(** The fields [isSameRecord] compares. *)
Lemma converted_fields (a a' : libdns.Record) :
  libdns.RR_Name (libdns.RR_of a) = libdns.RR_Name (libdns.RR_of a') ->
  libdns.RR_Type (libdns.RR_of a) = libdns.RR_Type (libdns.RR_of a') ->
  libdns.RR_Data (libdns.RR_of a) = libdns.RR_Data (libdns.RR_of a') ->
  Name (converted a) = Name (converted a')
  /\ Type_ (converted a) = Type_ (converted a')
  /\ Data (converted a) = Data (converted a').
Proof.
  unfold converted, convertToConohaDNSRecord.
  generalize (libdns.RR_of a) (libdns.RR_of a'). clear a a'.
  intros [name ttl ty data] [name' ttl' ty' data']. cbn.
  intros <- <- <-. unfold libdns.Parse. cbn [libdns.RR_Type].
  destruct (String.eqb ty "A" || String.eqb ty "AAAA").
  { unfold libdns.toAddress. cbn [libdns.RR_Data].
    destruct (netip.ParseAddr data); cbn; auto. }
  destruct (String.eqb ty "CAA").
  { destruct (libdns.toCAA _), (libdns.toCAA _); cbn; auto. }
  destruct (String.eqb ty "CNAME"); [cbn; auto|].
  destruct (String.eqb ty "HTTPS" || String.eqb ty "SVCB").
  { destruct (libdns.toServiceBinding _), (libdns.toServiceBinding _); cbn; auto. }
  destruct (String.eqb ty "MX").
  { unfold libdns.toMX. cbn [libdns.RR_Data].
    destruct (strings.Fields data) as [|p [|t [|x l]]]; cbn; auto.
    destruct (strconv.ParseUint p 16); cbn; auto. }
  destruct (String.eqb ty "NS"); [cbn; auto|].
  destruct (String.eqb ty "SRV").
  { destruct (libdns.toSRV _), (libdns.toSRV _); cbn; auto. }
  destruct (String.eqb ty "TXT"); cbn; auto.
Qed.
(** *** Floors and corridor ribbons *)

(** One floor per room, centred on the room; a custom material goes before
    the style of the tags. *)
Definition buildGridRooms (gridRooms : list GridRoom.t)
  : list GeometryRoom.t :=
  (fun room =>
     let defaultStyle := getRoomStyle (default [] (GridRoom.tags room)) in
     let material :=
       default (RoomMaterial.mk None None None None)
               (GridRoom.material room) in
     let centerX :=
       gridToWorldX (GridRoom.gridX room + GridRoom.width room / 2) in
     let centerZ :=
       gridToWorldZ (GridRoom.gridY room + GridRoom.height room / 2) in
     let widthM := cellsToMeters (GridRoom.width room) in
     let depthM := cellsToMeters (GridRoom.height room) in
     {| GeometryRoom.id := GridRoom.id room;
        GeometryRoom.position := (centerX, 0, centerZ);
        GeometryRoom.size := (widthM, 2 # 10, depthM);
        GeometryRoom.color :=
          str_or (RoomMaterial.floorColor material)
                 (RoomStyle.floorColor <$> defaultStyle);
        GeometryRoom.tags := default [] (GridRoom.tags room);
        GeometryRoom.floorTexture :=
          str_or (RoomMaterial.floorTexture material)
                 (RoomStyle.floorTexture <$> defaultStyle);
        GeometryRoom.wallTexture :=
          str_or (RoomMaterial.wallTexture material)
                 (RoomStyle.wallTexture <$> defaultStyle);
        GeometryRoom.wallColor :=
          str_or (RoomMaterial.wallColor material)
                 (RoomStyle.wallColor <$> defaultStyle) |}) <$> gridRooms.

Definition segmentToWorld (startX startY endX endY : Q)
  : GeometryCorridorSegment.t :=
  {| GeometryCorridorSegment.start :=
       (gridToWorldX startX, 0, gridToWorldZ startY);
     GeometryCorridorSegment.end_ :=
       (gridToWorldX endX, 0, gridToWorldZ endY) |}.

(** The segments of the corridor when it has some, the legacy end points
    (a missing one read as 0) otherwise. *)
Definition convertCorridorSegments (corridor : GridCorridor.t)
  : list GeometryCorridorSegment.t :=
  match GridCorridor.segments corridor with
  | Some (seg :: segs) =>
      (fun seg : CorridorSegment.t =>
         segmentToWorld (CorridorSegment.startX seg) (CorridorSegment.startY seg)
                        (CorridorSegment.endX seg) (CorridorSegment.endY seg))
        <$> (seg :: segs)
  | _ =>
      [ segmentToWorld (default 0 (GridCorridor.startX corridor))
                       (default 0 (GridCorridor.startY corridor))
                       (default 0 (GridCorridor.endX corridor))
                       (default 0 (GridCorridor.endY corridor)) ]
  end.
(** * The gRPC frame relay of the proxy ([pkg/core/proxy/integrations/grpc/frame.go])

    A shallow embedding of [transferFrame], [splitGrpcTrailerHeaders] and
    [extractHeaders], and the properties of the relay established on it.

    The relay reads HTTP/2 frames from one connection ([rhs]) and writes an
    equivalent frame to the other ([lhs]) through one [http2.Framer]; on the
    way it feeds header blocks and payloads to a [StreamInfoCollection].
    The embedding keeps the shape of the Go code:
    - Go maps are [gmap string string], with [None] for the nil map;
    - the frames are the structs of [golang.org/x/net/http2], flags being a
      bit set tested with [Z.land];
    - the loop threads a state (decoder, collection, destination connection)
      and returns early on an error, so it is written in a small state and
      early-return monad;
    - the context, the clock and the destination connection are oracles
      indexed by the loop iteration. *)

From Stdlib Require Import ZArith Ascii String List Bool Lia.
From Stdlib Require Import Strings.Byte.
From stdpp Require Import base option gmap strings list fin_maps.

Local Open Scope string_scope.
Local Open Scope Z_scope.

(** ** Errors *)

(** The two values [context.Context.Err] reports once the context is done. *)
Inductive ctx_error : Type := Canceled | DeadlineExceeded.

(** Go [error] values met by the relay.  [lib_error] stands for the errors
    of the network and of the [http2] and [hpack] packages.  [fmt_Errorf f e]
    is the value of [fmt.Errorf(f, e)] for a format [f] with a single [%v]
    verb. *)
Inductive error : Type :=
| io_EOF
| context_error (c : ctx_error)
| lib_error (code : nat)
| fmt_Errorf (format : string) (arg : error).
(** * libiccom: channel validation, netlink-style framing and IccomSocket

    A shallow embedding of the C/C++ sources of libiccom:

    - [src/utils.c]      : [__iccom_channel_verify], [__iccom_ch_area_name];
    - [include/iccom.h]  : [iccom_channel_verify], the size helpers and the
                           [IccomSocket] class;
    - the network-sockets implementation of the C API
      ([iccom_send_data_nocopy], [iccom_receive_data_nocopy], ...).

    Conventions of the embedding.

    - C integers are [Z] with the wrap-around written out.  The data model
      is LP64 Linux (the x86 simulation target of the network build):
      [int]/[unsigned int]/[__u32] are 32 bits, [size_t]/[ssize_t] 64 bits.
    - A [char] buffer is a [list byte]; multi-byte header fields are stored
      little-endian, as on the targets of the library.
    - A system call is modelled by its outcome, given as an argument, and by
      the call it issues, returned in a trace. *)

From Stdlib Require Import ZArith List Bool Lia.
From Stdlib Require Import Strings.Byte.
Import ListNotations.

Local Open Scope Z_scope.

(** ** C integer types *)

Module C.

Definition uint_modulus : Z := 2 ^ 32.
Definition size_modulus : Z := 2 ^ 64.

(** Conversion to [unsigned int] / [__u32]. *)
Definition to_uint (z : Z) : Z := z mod uint_modulus.

(** Conversion to [size_t]. *)
Definition to_size (z : Z) : Z := z mod size_modulus.

(** Conversion to [int] (two's complement, as gcc and clang do). *)
Definition to_int (z : Z) : Z :=
  let u := z mod uint_modulus in
  if u <? 2 ^ 31 then u else u - uint_modulus.

Definition is_size (z : Z) : Prop := 0 <= z < size_modulus.
Definition is_uint (z : Z) : Prop := 0 <= z < uint_modulus.

End C.

(** ** errno values (Linux, asm-generic) *)

Module Errno.
Definition E2BIG  : Z := 7.
Definition EBADF  : Z := 9.
Definition EAGAIN : Z := 11.
Definition ENOMEM : Z := 12.
Definition EFAULT : Z := 14.
Definition EINVAL : Z := 22.
Definition ENFILE : Z := 23.
Definition EPIPE  : Z := 32.
Definition EBADE  : Z := 52.
Definition EBADFD : Z := 77.
End Errno.

(** ** Build time configuration (iccom.h, utils.h) *)

Definition ICCOM_SOCKET_MAX_MESSAGE_SIZE_BYTES : Z := 4096.
Definition ICCOM_MIN_CHANNEL : Z := 0.
Definition ICCOM_MAX_CHANNEL : Z := 0x7FFF.

Definition ICCOM_CHANNEL_AREA_PRIME : Z := 1.
Definition ICCOM_CHANNEL_AREA_LOOPBACK : Z := 2.
Definition ICCOM_CHANNEL_AREA_ANY : Z := 3.

(** ** The netlink message macros

    Modelled from the spec: the NLMSG_* macros and [struct nlmsghdr] come
    from <linux/netlink.h>, a system header that is not among the sources.
    The spec (section 6) fixes the historical netlink values: 4-byte
    alignment and a header with an embedded 32-bit length field.  The header
    is the 16-byte [struct nlmsghdr] of the Linux UAPI, whose first field is
    [__u32 nlmsg_len], and the macros are

      NLMSG_ALIGNTO    4U
      NLMSG_ALIGN(len) (((len) + NLMSG_ALIGNTO - 1) & ~(NLMSG_ALIGNTO - 1))
      NLMSG_HDRLEN     ((int) NLMSG_ALIGN(sizeof(struct nlmsghdr)))
      NLMSG_LENGTH(len) ((len) + NLMSG_HDRLEN)
      NLMSG_SPACE(len) NLMSG_ALIGN(NLMSG_LENGTH(len))
      NLMSG_PAYLOAD(nlh,len) ((nlh)->nlmsg_len - NLMSG_SPACE((len)))

    The macros are used at [size_t] arguments in the sources; the mask
    [~(NLMSG_ALIGNTO - 1)] is the [unsigned int] 0xFFFFFFFC, which the usual
    arithmetic conversions zero-extend to 64 bits. *)

Module Netlink.

Definition sizeof_nlmsghdr : Z := 16.
Definition NLMSG_ALIGNTO : Z := 4.

(** [~(NLMSG_ALIGNTO - 1)] as an [unsigned int]. *)
Definition align_mask : Z := C.uint_modulus - NLMSG_ALIGNTO.

(** [NLMSG_ALIGN] at a [size_t] argument. *)
Definition NLMSG_ALIGN (len : Z) : Z :=
  Z.land (C.to_size (len + NLMSG_ALIGNTO - 1)) align_mask.

Definition NLMSG_HDRLEN : Z := Eval cbv in C.to_int (NLMSG_ALIGN sizeof_nlmsghdr).

(** [NLMSG_LENGTH] at a [size_t] argument. *)
Definition NLMSG_LENGTH (len : Z) : Z := C.to_size (len + NLMSG_HDRLEN).

(** [NLMSG_SPACE] at a [size_t] argument. *)
Definition NLMSG_SPACE (len : Z) : Z := NLMSG_ALIGN (NLMSG_LENGTH len).

(** [NLMSG_PAYLOAD(nlh, 0)]: a subtraction of two [unsigned int]s. *)
Definition NLMSG_PAYLOAD0 (nlmsg_len : Z) : Z :=
  C.to_uint (nlmsg_len - NLMSG_SPACE 0).

End Netlink.

Import Netlink.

● Instructions for the task
Each line in the listing above from the one containing "(** ** Errors *)" through the one containing "Definition size_modulus : Z := 2 ^ 64." should be repeated exactly, and no other line.

● Reply to the task
(** ** Errors *)

(** The two values [context.Context.Err] reports once the context is done. *)
Inductive ctx_error : Type := Canceled | DeadlineExceeded.

(** Go [error] values met by the relay.  [lib_error] stands for the errors
    of the network and of the [http2] and [hpack] packages.  [fmt_Errorf f e]
    is the value of [fmt.Errorf(f, e)] for a format [f] with a single [%v]
    verb. *)
Inductive error : Type :=
| io_EOF
| context_error (c : ctx_error)
| lib_error (code : nat)
| fmt_Errorf (format : string) (arg : error).
(** * libiccom: channel validation, netlink-style framing and IccomSocket

    A shallow embedding of the C/C++ sources of libiccom:

    - [src/utils.c]      : [__iccom_channel_verify], [__iccom_ch_area_name];
    - [include/iccom.h]  : [iccom_channel_verify], the size helpers and the
                           [IccomSocket] class;
    - the network-sockets implementation of the C API
      ([iccom_send_data_nocopy], [iccom_receive_data_nocopy], ...).

    Conventions of the embedding.

    - C integers are [Z] with the wrap-around written out.  The data model
      is LP64 Linux (the x86 simulation target of the network build):
      [int]/[unsigned int]/[__u32] are 32 bits, [size_t]/[ssize_t] 64 bits.
    - A [char] buffer is a [list byte]; multi-byte header fields are stored
      little-endian, as on the targets of the library.
    - A system call is modelled by its outcome, given as an argument, and by
      the call it issues, returned in a trace. *)

From Stdlib Require Import ZArith List Bool Lia.
From Stdlib Require Import Strings.Byte.
Import ListNotations.

Local Open Scope Z_scope.

(** ** C integer types *)

Module C.

Definition uint_modulus : Z := 2 ^ 32.
Definition size_modulus : Z := 2 ^ 64.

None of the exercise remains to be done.